My Father the Hero (original French title: Mon père, ce héros) is a 1991 French film directed by Gérard Lauzier and starring Gérard Depardieu. An English language remake of the movie was made in 1994 with Gérard Depardieu reprising his role.

The name of the film comes from a famous poem by the French poet Victor Hugo, "Mon père, ce héros," published in 1859.

== Plot ==
André, a Frenchman who is divorced from his wife, takes his beautiful 14-year-old daughter, Véronique, on vacation to Mauritius. She is desperate to appear as a woman and not a girl. In order to impress a local boy, Benjamin, she makes up more and more fantastic stories, starting with André being her lover – a sugar Daddy.
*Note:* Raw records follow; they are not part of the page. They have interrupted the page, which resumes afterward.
(* ===== verification/Outbox.v ===== *)
(** * Outbox: delivering notifications

    Models [workers/notifications/src/outbox.ts]: a delivery is claimed for thirty seconds with
    a fresh token, sent if its channel and rule still allow it, and finished under that token.
    A worker that dies leaves its claim to run out; the delivery is then claimed again, at most
    six times in all.

    [claim_update], [load_claimed] and [finishDelivery] are the three statements; [outbox_step]
    interleaves them for any number of workers. *)

From Stdlib Require Import ZArith Lia Bool String List.
From stdpp Require Import base tactics sets list strings relations.
From S2P Require Import Prelude.
From S2P Require Import Js.
From S2P Require Import Sql.
From S2P Require Import Crypto.
From S2P Require Import Web.
From S2P Require Import Authz.
From S2P Require Import Validation.
From S2P Require Import Envelopes.
From S2P Require Import MachineLiveness.
From S2P Require Import Notifications.
Open Scope string_scope.
Open Scope Z_scope.

(** ** Tables *)

Inductive delivery_state := Pending | Delivering | Sent | Dead.
#[export] Instance delivery_state_eq_dec : EqDecision delivery_state. Proof. solve_decision. Defined.

(** A row of [notification_deliveries]. *)
(* @src packages/db/src/schema/control.ts 493-520 notificationDeliveries *)
Record delivery_row := DeliveryRow {
  dl_id : string;
  dl_workspace : string;
  dl_channel : string;
  dl_source_workspace : Z;
  dl_source_type : Z;
  dl_source_pk : Z;
  dl_source_at : Z;
  dl_source_event : string;
  dl_dimension : NotificationDimension;
  dl_payload : string;
  dl_state : delivery_state;
  dl_attempts : Z;
  dl_next : Z;
  dl_token : option string;
  dl_claim_until : option Z;
  dl_error : option string;
  dl_response : option Z;
  dl_created : Z;
  dl_updated : Z;
  dl_sent : option Z;
}.
(* @src packages/db/src/schema/control.ts 420-437 notificationChannels *)
Record channel_row := ChannelRow {
  ch_id : string;
  ch_workspace : string;
  ch_provider : NotificationProvider;
  ch_ciphertext : list byte;
  ch_nonce : list byte;
  ch_key_id : string;
  ch_enabled : Z;
}.
(* @src packages/db/src/schema/control.ts 449-464 notificationRules *)
Record rule_row := RuleRow {
  ru_workspace : string;
  ru_type : string;
  ru_resource : string;
  ru_dimension : NotificationDimension;
  ru_channel : string;
  ru_enabled : Z;
}.
(** The columns of [machines] and [services] that notifications use. *)
Record resource_row := ResourceRow {
  rs_id : string;
  rs_pk : Z;
  rs_name : string;
  rs_workspace : string;
  rs_deleted : option Z;
}.
(** A workspace of [Authz] has no name there; notifications show it. *)
Record notification_db := NotificationDb {
  nt_workspaces : list (workspace_row * string);
  nt_machines : list resource_row;
  nt_services : list resource_row;
  nt_channels : list channel_row;
  nt_rules : list rule_row;
}.
(* ===== verification/Discovery.v ===== *)
(** * Discovery: from state events to deliveries

    Models [workers/notifications/src/discovery.ts] and [index.ts]: the queue of state events is
    read from a cursor on, each event is matched with the rules of its resource, a delivery per
    rule is put into the outbox, and only then the cursor moves and consumed events are deleted.

    JavaScript [Map]s are finite maps on their string keys.  Statements do not fail here except
    where the code throws; a run that dies half-way is a run cut after one of its writes. *)

From Stdlib Require Import ZArith Lia Bool String Ascii List.
From stdpp Require Import base tactics gmap sets list strings sorting.
From S2P Require Import Prelude.
From S2P Require Import Js.
From S2P Require Import Sql.
From S2P Require Import Crypto.
From S2P Require Import LiveTicket.
From S2P Require Import Web.
From S2P Require Import Authz.
From S2P Require Import CheckPersistence.
From S2P Require Import Envelopes.
From S2P Require Import MachineLiveness.
From S2P Require Import Notifications.
From S2P Require Import Outbox.
Open Scope string_scope.
Open Scope Z_scope.

(* @src workers/notifications/src/discovery.ts 3-5 EVENT_LIMIT *)
Definition EVENT_LIMIT : Z := 100.
Definition INSERT_BATCH : nat := 50.
Definition MAX_MATCHED_RULES : Z := 2000.

(** The row of [notification_event_cursors]. *)
(* @src workers/notifications/src/discovery.ts CursorRow *)
Record CursorRow := Cursor { cu_singleton : Z; last_sequence : Z; cu_updated_at : Z }.
(** A joined event; its sequence is the queue entry's. *)
(* @src workers/notifications/src/discovery.ts StateEventRow *)
Record StateEventRow := QueuedEvent { sequence : Z; se_event : state_event }.
(* @src workers/notifications/src/discovery.ts ResolvedResource *)
Record ResolvedResource := Resolved {
  re_type : string;
  re_id : string;
  re_name : string;
  re_workspaceId : string;
  re_workspacePk : Z;
  re_workspaceName : string;
}.
(* @src workers/notifications/src/discovery.ts DeliveryInsert *)
Record DeliveryInsert := Insert {
  in_id : string;
  in_workspaceId : string;
  in_channelId : string;
  in_event : state_event;
  in_dimension : NotificationDimension;
  in_payload : jout;
}.

(* @src workers/notifications/src/discovery.ts dimensionForEvent *)
Definition dimensionForEvent (event : state_event) : NotificationDimension :=
  if String.eqb (ev_current event) "healthy" then Recovery
  else if String.eqb (ev_reason event) "resource_threshold" then Resource
  else Availability.
(* @src workers/notifications/src/discovery.ts resourceType *)
Definition resourceType (value : Z) : string := if value =? 1 then "machine" else "service".
(* @src workers/notifications/src/discovery.ts resourceKey *)
Definition resourceKey (type : string) (workspacePk resourcePk : Z) : string :=
  type ++ ":" ++ z_to_string workspacePk ++ ":" ++ z_to_string resourcePk.
(* @src workers/notifications/src/discovery.ts ruleKey *)
Definition ruleKey (workspaceId type resourceId : string) (dimension : NotificationDimension) : string :=
  workspaceId ++ ":" ++ type ++ ":" ++ resourceId ++ ":" ++ dimension_name dimension.

(** ** The cursor and the queue *)

(* @src workers/notifications/src/discovery.ts loadCursor *)
Definition loadCursor (db : list CursorRow) : res CursorRow :=
  match find_key cu_singleton 1 db with Some c => Ok c | None => Err "notification_cursor_missing" end.
(* @src workers/notifications/src/discovery.ts newestSequence *)
Definition newestSequence (db : telemetry_db) : Z :=
  match map qr_sequence (event_queue db) with [] => 0 | x :: l => fold_left Z.max l x end.
(* @src workers/notifications/src/discovery.ts updateCursor *)
Definition updateCursor (sequence now : Z) (db : list CursorRow) : list CursorRow :=
  (update_where (fun c => key_is cu_singleton 1 c && (last_sequence c <=? sequence))
     (fun c => Cursor (cu_singleton c) sequence now) db).1.
Definition sequence_leb (a b : queue_row) : bool := qr_sequence a <=? qr_sequence b.
(* @src workers/notifications/src/discovery.ts cleanConsumedEvents *)
Definition cleanConsumedEvents (sequence : Z) (db : telemetry_db) : telemetry_db :=
  let consumed := order_limit sequence_leb EVENT_LIMIT (List.filter (fun q => qr_sequence q <=? sequence) (event_queue db)) in
  TelemetryDb (check_blocks db) (check_latest db) (rollups_5m db) (rollups_1h db) (state_events db)
    (delete_where (fun q => existsb (fun c => qr_sequence c =? qr_sequence q) consumed) (event_queue db)).1
    (queue_next db) (service_latest db) (status_buckets db) (db_changes db).
(** The join of a queue entry with its event. *)
Definition joined (db : telemetry_db) (q : queue_row) : option StateEventRow :=
  QueuedEvent (qr_sequence q) <$>
    List.find (fun e => bool_decide (event_key e = (qr_type q, qr_resource q, qr_at q, qr_id q)) && (ev_workspace e =? qr_workspace q))
      (state_events db).
Definition event_leb (a b : StateEventRow) : bool := sequence a <=? sequence b.
(* @src workers/notifications/src/discovery.ts loadEvents *)
Definition loadEvents (db : telemetry_db) (cursor : CursorRow) : list StateEventRow :=
  order_limit event_leb EVENT_LIMIT
    (omap (joined db) (List.filter (fun q => last_sequence cursor <? qr_sequence q) (event_queue db))).

(** ** Resources and rules *)

(** The joined workspace of a resource row. *)
Definition resource_of (type : string) (db : notification_db) (r : resource_row) : option (Z * ResolvedResource) :=
  match List.find (fun w => String.eqb (ws_id w.1) (rs_workspace r)) (nt_workspaces db) with
  | Some (w, name) =>
      if is_null (rs_deleted r) && is_null (ws_deleted w)
      then Some (rs_pk r, Resolved type (rs_id r) (rs_name r) (rs_workspace r) (ws_pk w) name) else None
  | None => None
  end.
(* @src workers/notifications/src/discovery.ts loadResourceRows *)
Definition loadResourceRows (type : string) (table : list resource_row) (db : notification_db) (telemetryPks : list Z)
  : list (Z * ResolvedResource) :=
  if (length telemetryPks =? 0)%nat then []
  else omap (fun r => if existsb (Z.eqb (rs_pk r)) telemetryPks then resource_of type db r else None) table.
Definition pks_of (type : Z) (events : list StateEventRow) : list Z :=
  remove_dups (map (fun e => ev_resource (se_event e)) (List.filter (fun e => ev_type (se_event e) =? type) events)).
Definition set_resource (resolved : gmap string ResolvedResource) (row : Z * ResolvedResource) : gmap string ResolvedResource :=
  <[resourceKey (re_type row.2) (re_workspacePk row.2) row.1 := row.2]> resolved.
(* @src workers/notifications/src/discovery.ts resolveResources *)
Definition resolveResources (db : notification_db) (events : list StateEventRow) : gmap string ResolvedResource :=
  let machines := loadResourceRows "machine" (nt_machines db) db (pks_of 1 events) in
  let services := loadResourceRows "service" (nt_services db) db (pks_of 2 events) in
  fold_left set_resource (machines ++ services) ∅.
(** Retention catches up.  Take a target of the policy and any runs in any order of
    times between [earliest] and [latest]; let [E] be the number of rows that are expired at
    [latest].  As soon as there were [2 * (E / 200) + 2 * (R / 40) + 2] runs, for [R] resources, no
    row that was expired at [earliest] is left, wherever the cursor stood at the beginning and
    however unevenly the rows are spread: a resource with a long history delays the others but
    does not starve them. *)
Theorem retention_drains control policy target nows earliest latest db
  (Hc : control_ok control) (Hdb : telemetry_ok db) (Hin : target ∈ TARGETS)
  (Hpos : forall pk, pk ∈ target_resources control policy target -> 0 < pk)
  (Hn : forall now, now ∈ nows -> earliest <= now <= latest) :
  let resources := target_resources control policy target in
  let expired_at now r := existsb (fun pk => expired_row target pk (target_cutoff policy target now) r) resources in
  2 * (count_if (expired_at latest) (tt_timed db (tg_table target)) / ROW_BATCH) +
    2 * (Z.of_nat (length resources) / RESOURCE_BATCH) + 2 <= Z.of_nat (length nows) ->
  forall r, r ∈ tt_timed (retention_runs control policy nows db) (tg_table target) -> expired_at earliest r = false.
Proof.
  intros resources expired_at Hlen r Hr. apply existsb_false_elem. intros pk Hpk.
  apply (drain_runs control policy Hc target Hin (target_cutoff policy target earliest) (target_cutoff policy target latest) Hpos
    nows db (backlog target resources (target_cutoff policy target latest) (tt_timed db (tg_table target)))); try done.
  - split; apply Hdb.
  - intros now Hnow. specialize (Hn now Hnow). unfold target_cutoff. lia.
  - pose proof (runs_left_zero target resources (target_cutoff policy target latest) (tt_timed db (tg_table target)) _ (Z.le_refl _)).
    unfold runs_left, backlog. change (count_if (fun r => existsb _ _) _) with (count_if (expired_at latest) (tt_timed db (tg_table target))).
    pose proof (Z.div_le_mono _ _ RESOURCE_BATCH eq_refl (beyond_le resources (target_cursor policy target db))). fold resources. lia.
Qed.

(** ** A recorded workspace *)

(** A control database with one workspace that has one machine. *)
Definition rt_control : control_tables :=
  ControlTables [WorkspaceState "w" 1 "home" "Home" "dash" 10 None None 0] [PolicyRow "w" 7 30 365 365 90 7 7]
    [Membership "w" "u" admin active] [Managed "m" 5 "w" "Machine" None None "" 1 0 "machine"] [] [] [] (fun _ => []) [] [] [] [] [] [] [] [] [].
Definition rt_policy : RetentionPolicyRow := RetentionPolicy "w" 1 None None 7 30 365 365 90 7 7.
(** Two blocks of the machine, of the 1st and of the 20th day, and an old event. *)
Definition rt_event : state_event := StateEvent 1 1 5 (2 * DAY_MS) [Byte.x01] "healthy" "offline" "report_timeout".
Definition rt_db : telemetry_tables :=
  TelemetryTables
    (fun k => if bool_decide (k = telemetry_blocks_5m) then [Timed 1 5 DAY_MS 0 0; Timed 1 5 (20 * DAY_MS) 0 0] else [])
    (fun _ => []) [rt_event] [QueueRow 3 1 1 5 (2 * DAY_MS) [Byte.x01]] [] [] [] [] [].

Ltac unique_keys := first [apply (bool_decide_unpack _); vm_compute; exact I | intros []; apply (bool_decide_unpack _); vm_compute; exact I].
Lemma rt_control_ok : control_ok rt_control.
Proof. split; unique_keys. Qed.
Lemma rt_db_ok : telemetry_ok rt_db.
Proof.
  split; try unique_keys. intros q Hq. apply list_elem_of_singleton in Hq as ->. exists rt_event. by split; [left|].
Qed.

Example retention_only_expired_witness :
  let db1 := (cleanTelemetryHistory rt_control rt_policy (400 * DAY_MS) rt_db).2 in
  let db2 := (cleanStateEvents rt_policy 0 (400 * DAY_MS) ROW_BATCH db1).2 in
  tt_timed db2 telemetry_blocks_5m = [] /\ tt_events db2 = [] /\ tt_queue db2 = [] /\ telemetry_ok db2.
Proof.
  split_and!; [vm_compute; reflexivity | vm_compute; reflexivity | vm_compute; reflexivity |].
  apply (retention_only_expired rt_control rt_policy (400 * DAY_MS) 0 rt_db rt_control_ok rt_db_ok).
Defined.
Example retention_drains_witness :
  tt_timed (retention_runs rt_control rt_policy [10 * DAY_MS; 11 * DAY_MS] rt_db) telemetry_blocks_5m = [Timed 1 5 (20 * DAY_MS) 0 0] /\
  forall r, r ∈ tt_timed (retention_runs rt_control rt_policy [10 * DAY_MS; 11 * DAY_MS] rt_db) telemetry_blocks_5m ->
    existsb (fun pk => expired_row MACHINE_RAW_TARGET pk (target_cutoff rt_policy MACHINE_RAW_TARGET (10 * DAY_MS)) r)
      (target_resources rt_control rt_policy MACHINE_RAW_TARGET) = false.
Proof.
  split; [vm_compute; reflexivity|].
  apply (retention_drains rt_control rt_policy MACHINE_RAW_TARGET [10 * DAY_MS; 11 * DAY_MS] (10 * DAY_MS) (11 * DAY_MS) rt_db
    rt_control_ok rt_db_ok).
  - by left.
  - intros pk Hpk. vm_compute in Hpk. apply list_elem_of_singleton in Hpk as ->. done.
  - intros now Hnow. unfold DAY_MS in *. rewrite !elem_of_cons, elem_of_nil in Hnow. lia.
  - vm_compute. discriminate.
Defined.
André is desperate to make Véronique happy and so plays along with her increasingly elaborate invented stories about her life.

== Cast ==
- Gérard Depardieu as André Arnel
- Marie Gillain as Véronique "Véro" Arnel
- Catherine Jacob as Christelle
- Patrick Mille as Benjamin
- Charlotte de Turckheim as Irina
- Gérard Hérold as Patrick
- Jean-François Rangasamy as Pablo
- Koomaren Chetty as Karim
- Benoît Allemane

== Production ==
Filmed on location on Mauritius, the film introduces Marie Gillain as the young Véronique earning her a nomination for the César Award for Most Promising Actress.